Alternative Data Processing

The creators of this drug consumption dataset made an interesting choice to convert nominal categorical data such as ethnicity, which has no order into continuous values though mapping them to a continuous range of numbers through non-linear Categorical Principal Component. As a result, the resulting continuous variables had normal distributions and were very easy to work with in the modeling process. However, they were difficult to interpret, and it is uncertain if a dummy coding approach would have provided more insights and created better models. Future research should try to use a dummy coding approach or try to obtain data that is originally continuous (i.e. age as the number of years instead of a range) so that there is no need to recode.

Some Final Thoughts

In summary, this project helps to highlight the potential that machine learning algorithms have in assisting in health research and drug use prediction.

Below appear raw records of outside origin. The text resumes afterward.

(** C8. The value of [isBackendOnline] has no influence on a submission:
    run in two worlds that differ in that cell only, both halves of
    [handleAnalyze] complete the same way and leave worlds that again
    differ in that cell only, so the same cells are written, the same call
    to [analyzeCode] is made and the same log entries are appended; this
    holds for every event but the settlement of the status probe, which
    writes the cell.  In the view the cell decides the status dot and its
    label and nothing else. *)
Theorem submission_ignores_backend_flag (online : bool) (w : World)
    (isAlternative : bool) (s : Settled) (e : Event) :
  handleAnalyze isAlternative (setOnline online w)
  = (fst (handleAnalyze isAlternative w),
     setOnline online (snd (handleAnalyze isAlternative w)))
  ∧ handleAnalyze_settled s (setOnline online w)
    = (fst (handleAnalyze_settled s w),
       setOnline online (snd (handleAnalyze_settled s w)))
  ∧ match e with
    | StatusSettled _ => True
    | _ => step e (setOnline online w) = setOnline online (step e w)
    end
  ∧ view (app (setOnline online w))
    = let v := view (app w) in
      mkView (if online then lit "bg-emerald-500" else lit "bg-indigo-500")
             (if online then lit "Hybrid Bridge" else lit "Cloud Native")
             (languageBadge v) (activePersona v) (gutterRows v)
             (textareaValue v) (telemetryText v) (analyzeDisabled v)
             (analyzeLabel v) (logTerminal v) (rightPanel v) (copyLabel v).
Proof.
  assert (Hstart : ∀ alt,
    handleAnalyze alt (setOnline online w)
    = (fst (handleAnalyze alt w), setOnline online (snd (handleAnalyze alt w)))).
  { intros alt. destruct (blank_cases (code (app w))) as [Hb|Hb].
    - rewrite !handleAnalyze_blank; [done..|by destruct w as [[]]].
    - rewrite !handleAnalyze_started; [done..|by destruct w as [[]]]. }
  assert (Hsettle' : ∀ s' v,
    handleAnalyze_settled s' (setOnline online v)
    = (fst (handleAnalyze_settled s' v),
       setOnline online (snd (handleAnalyze_settled s' v)))).
  { intros [data|exn] v.
    - by rewrite !handleAnalyze_settled_resolved.
    - by rewrite !handleAnalyze_settled_rejected. }
  split; [apply Hstart|]. split; [apply Hsettle'|]. split; [|done].
  destruct e as [| | | | | | | | | | |i s']; try done; unfold step.
  - change (analyzeDisabled (view (app (setOnline online w))))
      with (analyzeDisabled (view (app w))).
    destruct (analyzeDisabled _); [done|]. unfold exec. by rewrite Hstart.
  - change (rightPanel (view (app (setOnline online w))))
      with (rightPanel (view (app w))).
    destruct (rightPanel _); try done. unfold exec. by rewrite Hstart.
  - by case_bool_decide.
  - by case_bool_decide.
  - change (rightPanel (view (app (setOnline online w))))
      with (rightPanel (view (app w))).
    by destruct (rightPanel _).
  - change (timers (setOnline online w)) with (timers w).
    by destruct (timers w).
  - change (inflight (setOnline online w)) with (inflight w).
    destruct (inflight w !! i); [|done].
    unfold exec.
    change (mkWorld (app (setOnline online w)) (delete i (inflight w))
              (probing (setOnline online w)) (timers (setOnline online w))
              (history (setOnline online w)))
      with (setOnline online
              (mkWorld (app w) (delete i (inflight w)) (probing w) (timers w)
                       (history w))).
    by rewrite Hsettle'.
Qed.

(** C9. Loading a file, choosing a sample and the Clear button replace the
    buffer and set [result] to [null], and leave [error] and the log as
    they were.  Typing in the textarea replaces the buffer and leaves
    [result] as well, so the gutter of the new buffer is marked from the
    issues of the old result. *)
Theorem buffer_replacement_and_editing (w : World) (text : jsstring)
    (key : SampleKey) :
  let replaced (w' : World) (buffer : jsstring) :=
    code (app w') = buffer ∧ result (app w') = None
    ∧ error (app w') = error (app w) ∧ logs (app w') = logs (app w) in
  replaced (step (FileLoaded text) w) text
  ∧ replaced (step (SelectSample key) w) (SAMPLES key)
  ∧ replaced (step ClickClear w) []
  ∧ code (app (step (ChangeTextarea text) w)) = text
  ∧ result (app (step (ChangeTextarea text) w)) = result (app w)
  ∧ error (app (step (ChangeTextarea text) w)) = error (app w)
  ∧ logs (app (step (ChangeTextarea text) w)) = logs (app w)
  ∧ gutterRows (view (app (step (ChangeTextarea text) w)))
    = gutter (split LF text) (issues <$> result (app w)).
Proof. open_world w. repeat split. Qed.

(** A click on a button that submits, in a world where it is enabled. *)
Lemma step_ClickAnalyze_idle w :
  loading (app w) = false →
  step ClickAnalyze w = exec (handleAnalyze false) w.
Proof. intros H. unfold step. simpl. by rewrite H. Qed.

Lemma step_ClickRegenerate_review w r :
  loading (app w) = false → result (app w) = Some r →
  step ClickRegenerate w = exec (handleAnalyze true) w.
Proof.
  intros Hl Hr. unfold step. simpl. unfold panel. by rewrite Hl, Hr.
Qed.

Lemma step_AnalyzeSettled_only call s w :
  inflight w = [call] →
  step (AnalyzeSettled 0 s) w
  = exec (handleAnalyze_settled s)
         (mkWorld (app w) [] (probing w) (timers w) (history w)).
Proof. intros H. unfold step. by rewrite H. Qed.

(** One submission from a world without pending calls, then its
    settlement. *)
Lemma submission_cycle w isAlternative s :
  blank (code (app w)) = false →
  inflight w = [] →
  let w' := step (AnalyzeSettled 0 s) (exec (handleAnalyze isAlternative) w) in
  loading (app w') = false
  ∧ inflight w' = []
  ∧ code (app w') = code (app w)
  ∧ match s with
    | Resolved data => result (app w') = Some data ∧ error (app w') = None
    | Rejected exn =>
        result (app w') = result (app w)
        ∧ error (app w') = Some (message exn)
        ∧ last (logs (app w')) = Some (mkLog (errorMessage exn) err)
    end.
Proof.
  intros Hb Hin. cbv zeta. unfold exec.
  rewrite handleAnalyze_started by done.
  erewrite step_AnalyzeSettled_only by (simpl; by rewrite Hin).
  unfold exec. destruct s as [data|exn].
  - rewrite handleAnalyze_settled_resolved. simpl. done.
  - rewrite handleAnalyze_settled_rejected. simpl.
    repeat split. apply last_snoc.
Qed.
Lemma Chained_process_action (st st' : SState) n a :
  WF' st → Chained (frame_list st) → process_action' n st a = Some st' →
  Chained (frame_list st').
Proof.
  intros HW HC Hp. process_action_split Hp.
  - (* a state not seen before: the new frame points to frame [n] *)
    pose proof (WF_frame_index _ _ _ _ HW Hframe Hstate) as Hn.
    injection Hp as <-. simpl. set (fnew := mkFrame _ _ _ _ _ _ _).
    have Hfw : ∀ k g, frame_list st !! k = Some g →
        ∃ g', (frame_list st ++ [fnew]) !! k = Some g' ∧ same_link g g'.
    { intros k g Hg. exists g. split; [|done].
      rw lookup_app_l //. by eapply lookup_lt_Some. }
    intros i f' Hi [Hf|[_ Hs]]%lookup_app_Some.
    + destruct (HC i f' Hi Hf) as [chain Hc]. exists chain.
      by eapply pred_chain_same_links.
    + apply list_lookup_singleton_Some in Hs as [_ <-].
      destruct (HC n frame Hn Hframe) as [chain Hc]. exists (a :: chain).
      eapply (pred_chain_link _ fnew a frame); [done| |by eapply pred_chain_same_links].
      rw /frame_at /= decide_True; [|lia]. rw Nat2Z.id lookup_app_l //.
      by eapply lookup_lt_Some.
  - (* a state seen before *)
    destruct (decide _) as [Hlt|Hge]; injection Hp as <-; [|done]. simpl.
    pose proof (WF_frame_index _ _ _ _ HW Hframe Hstate) as Hn.
    set (j := default 0%nat (state_indices st !! apply a s)) in *.
    set (fj' := relink _ _ _ _ _).
    pose proof (Hcost a) as Hca.
    (* the frames cheaper than the relinked frame keep their chains *)
    have Hlow : ∀ i f chain, (1 ≤ i)%nat → frame_list st !! i = Some f →
        g_value f < g_value succ_frame → pred_chain (frame_list st) f chain →
        pred_chain (<[j := fj']> (frame_list st)) f chain.
    { intros i f chain Hi Hf Hg Hc.
      apply (pred_chain_sim (frame_list st) _
               (λ g g', g' = g ∧ ∃ k, (1 ≤ k)%nat ∧ frame_list st !! k = Some g ∧
                          g_value g < g_value succ_frame)) with (f := f); try done.
      - by intros g g' [-> _].
      - intros g g' b g0 [-> (k & Hk & Hgk & Hlow)] Hpa Hat.
        destruct (wf_frames _ _ _ _ _ _ HW k g Hk Hgk) as (sg & _ & _ & _ & Hl).
        destruct Hl as [[Hnone _]|(b' & m & fm & sm & _ & Hpi & Hm & Hfm & _ & _ & _ & Hgm)];
          [congruence|].
        rw /frame_at Hpi decide_True in Hat; [|lia]. rw Nat2Z.id Hfm in Hat.
        injection Hat as <-. pose proof (Hcost b') as Hcb.
        have Hne : m ≠ j.
        { intros ->. rw Hsucc in Hfm. injection Hfm as <-. qc_lra. }
        exists fm. split.
        + rw /frame_at Hpi decide_True; [|lia]. by rw Nat2Z.id list_lookup_insert_ne.
        + split; [done|]. exists m. split_and!; [done..|]. qc_lra.
      - split; [done|]. by exists i. }
    have Hnj : n ≠ j.
    { intros ->. rw Hsucc in Hframe. injection Hframe as <-. qc_lra. }
    have Hjlt : (j < length (frame_list st))%nat by eapply lookup_lt_Some.
    have Hcj : ∃ chain, pred_chain (<[j := fj']> (frame_list st)) fj' chain.
    { destruct (HC n frame Hn Hframe) as [chain Hc]. exists (a :: chain).
      eapply (pred_chain_link _ fj' a frame); [done| |].
      - rw /frame_at /= decide_True; [|lia]. by rw Nat2Z.id list_lookup_insert_ne.
      - apply (Hlow n); try done. qc_lra. }
    (* every other frame reaches the relinked frame or never meets it *)
    have Hall : ∀ f chain, pred_chain (frame_list st) f chain →
        ∀ i, (1 ≤ i)%nat → frame_list st !! i = Some f → i ≠ j →
        ∃ chain', pred_chain (<[j := fj']> (frame_list st)) f chain'.
    { intros f chain.
      induction 1 as [f Hpa|f b g acts Hpa Hat Hc IH]; intros i Hi Hf Hne.
      - exists []. by apply pred_chain_root.
      - destruct (wf_frames _ _ _ _ _ _ HW i f Hi Hf) as (sg & _ & _ & _ & Hl).
        destruct Hl as [[Hnone _]|(b' & m & fm & sm & _ & Hpi & Hm & Hfm & _)];
          [congruence|].
        rw /frame_at Hpi decide_True in Hat; [|lia]. rw Nat2Z.id Hfm in Hat.
        injection Hat as <-.
        destruct (decide (m = j)) as [->|Hmj].
        + destruct Hcj as [cj Hcj]. exists (b :: cj).
          eapply (pred_chain_link _ f b fj'); [done| |done].
          rw /frame_at Hpi decide_True; [|lia]. rw Nat2Z.id.
          by apply list_lookup_insert_eq.
        + destruct (IH m Hm Hfm Hmj) as [cm Hcm]. exists (b :: cm).
          eapply (pred_chain_link _ f b fm); [done| |done].
          rw /frame_at Hpi decide_True; [|lia]. by rw Nat2Z.id list_lookup_insert_ne. }
    intros i f' Hi [(-> & <- & _)|[Hne Hf]]%list_lookup_insert_Some; [done|].
    destruct (HC i f' Hi Hf) as [chain Hc]. by eapply Hall.
Qed.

Future work should focus on gathering larger amounts of data to address the sample size issues and imbalanced classes found in this study. Additionally, a much larger dataset would help maximize the performance abilities of machine learning algorithms such as neural networks and random forests in producing a more robust and accurate estimate. A larger number of features also need to be retrieved to help provide more predictors to help improve the models and decrease overall model bias. Once the three border outcomes of stimulants, depressants and hallucinogens can be predicted accurately, future studies can then look to predicting very specific drug outcomes, as was found in original dataset.